Archaeology, Literary Landscapes, and Finding the Spirit of the Highlands and Islands
The Spirit of the Highlands and Islands team were delighted to welcome our placement student Corey Anderson from the University of the Highlands and Islands to work with us over a 6-week period. During the placement, Corey was asked to select and research archaeological landscapes of interest, develop creative or informative stories based on this research and, finally, design an engaging trail around the archive stories and locations of his choice in the Highlands and Islands.
In this Spirit: Spotlight, Corey writes about his experience as a student and working with the project uncovering the 'Spirit of the Highlands and Islands' in its awe-inspiring archaeological sites and inspirational landscapes along the way.
Stubborn, bloody, and rough around the edges with a spirit not easily broken, either by the elements or anyone else. You must be quite tough to live here, and you’d have to be mad not to be inspired here.
I’ve just hopefully finished my last year studying BSc Archaeology and Environmental Studies with the University of the Highlands and Islands (UHI), which has been the most eventful undertaking of my life.
UHI is a unique institution as there is no single campus or building from which all students congregate and no singular method of study, but rather 12 satellite colleges spread from as far between as Argyll to the Shetland Islands that each offer flexible learning. The challenge of establishing connections between students and lecturers at other colleges became all too apparent during the pandemic once we were all forced into remote study. It was difficult not to feel even more isolated from my archaeology peers in Orkney when I was already isolating from my next-door neighbour.

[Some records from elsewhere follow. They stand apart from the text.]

(** [f'TEXT {x},{current_y},"{font}",0,1,1,"{escaped_text}"\n']. *)
Definition text_line (x current_y : Z) (font escaped_text : string) : string :=
  ("TEXT " ++ Py.str x ++ "," ++ Py.str current_y ++ ","
     ++ String dquote font ++ String dquote ",0,1,1,"
     ++ String dquote escaped_text ++ String dquote LF)%string.

(** One turn of the loop over [lines]; the loop state is
    [(tspl_cmd, current_y)]. *)
Definition text_step (x : Z) (font : string)
    (acc : string * Z) (line : string) : string * Z :=
  let '(tspl_cmd, current_y) := acc in
  if strip_truthy line then
    let escaped_text := escape_quotes line in
    ((tspl_cmd ++ text_line x current_y font escaped_text)%string,
     current_y + 40)
  else (tspl_cmd, current_y).

(** The command string [print_label_tspl] sends. *)
Definition label_cmd (text : string)
    (label_width_mm label_height_mm gap_mm : Z)
    (font : string) (x y : Z) : string :=
  let lines := split_lines text in
  let tspl_cmd := header label_width_mm label_height_mm gap_mm in
  let current_y := y in
  let '(tspl_cmd, _) := fold_left (text_step x font) lines (tspl_cmd, current_y) in
  let tspl_cmd := (tspl_cmd ++ "PRINT 1" ++ LF)%string in
  (tspl_cmd ++ LF)%string.

(** The same command with the wording of the specification taken literally:
    one TEXT line for every line that is not the empty string. *)
Definition text_step_nonempty (x : Z) (font : string)
    (acc : string * Z) (line : string) : string * Z :=
  let '(tspl_cmd, current_y) := acc in
  match line with
  | EmptyString => (tspl_cmd, current_y)
  | _ => ((tspl_cmd ++ text_line x current_y font (escape_quotes line))%string,
          current_y + 40)
  end.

However, students in the Highlands and Islands are accustomed to adversity and far too spirited to be overcome by isolation. Despite having the widest college catchment of all, UHI Argyll kept their student union connected online. The marine science students in Oban opened an online shop to raise funds for future field research. Our archaeology institute in Orkney shared recorded excavations in absence of present trips and students across the network engaged with each other through video conferencing and discussion boards.
My placement with the Spirit of the Highlands and Islands project is no different. In a perfect world, I would have liked to visit many of the locations described in the stories submitted. But equally, I have enjoyed reading and researching people’s experiences and trying to put together my own from remote study.
The Highlands and Islands are certainly an inspiring place. I think they would have to be for students to persevere through the pandemic and for people to share their stories so willingly. I consider myself very fortunate, as an archaeology student, to have so many historic landscapes almost on my doorstep, and to be taught by archaeologists in Orkney and Shetland who have immediate access to some of the greatest archaeological discoveries in the world.
Personally, I’ve been struck by how this landscape has inspired literature, both from an historical perspective, but also from your stories. So many people have taken to poetry or short prose and even a limerick to describe what Munros, high streets, witches and ghost stories mean to them. Of course, the connection between many of the historical sites and landscapes mentioned to some of the world’s finest authors stood out to me most. Walter Scott and William Shakespeare seem to have been equally enthused with the Highland landscape and people, and the fascination with the Jacobite cause and Macbeth’s castles extends even now into modern media.
As part of my placement, I tried to create a potential visitor trail that may connect people with that literary past. I’ve posted my own descriptions of Sueno’s Stone and Brodie Castle, as well as their Shakespearian links, and adopted some locations from stories submitted. Stretching from Cawdor Castle in Nairnshire to Glen Shiel deep in the Highlands, I hope people find these sites of some interest.
My own experience with this landscape has been focused primarily during the Neolithic through to the Viking era as part of my degree studies, and I certainly hope to pursue excavations of sites like these in the future. But when I moved here, my first impression of the Highlands and Islands has always been encapsulated within the Jacobite rebellion era. They were my first experience of Scottish history at school and a gateway into my understanding of the Highland identity. Stubborn, bloody, and rough around the edges with a spirit not easily broken, either by the elements or anyone else. You must be quite tough to live here, and you’d have to be mad not to be inspired here.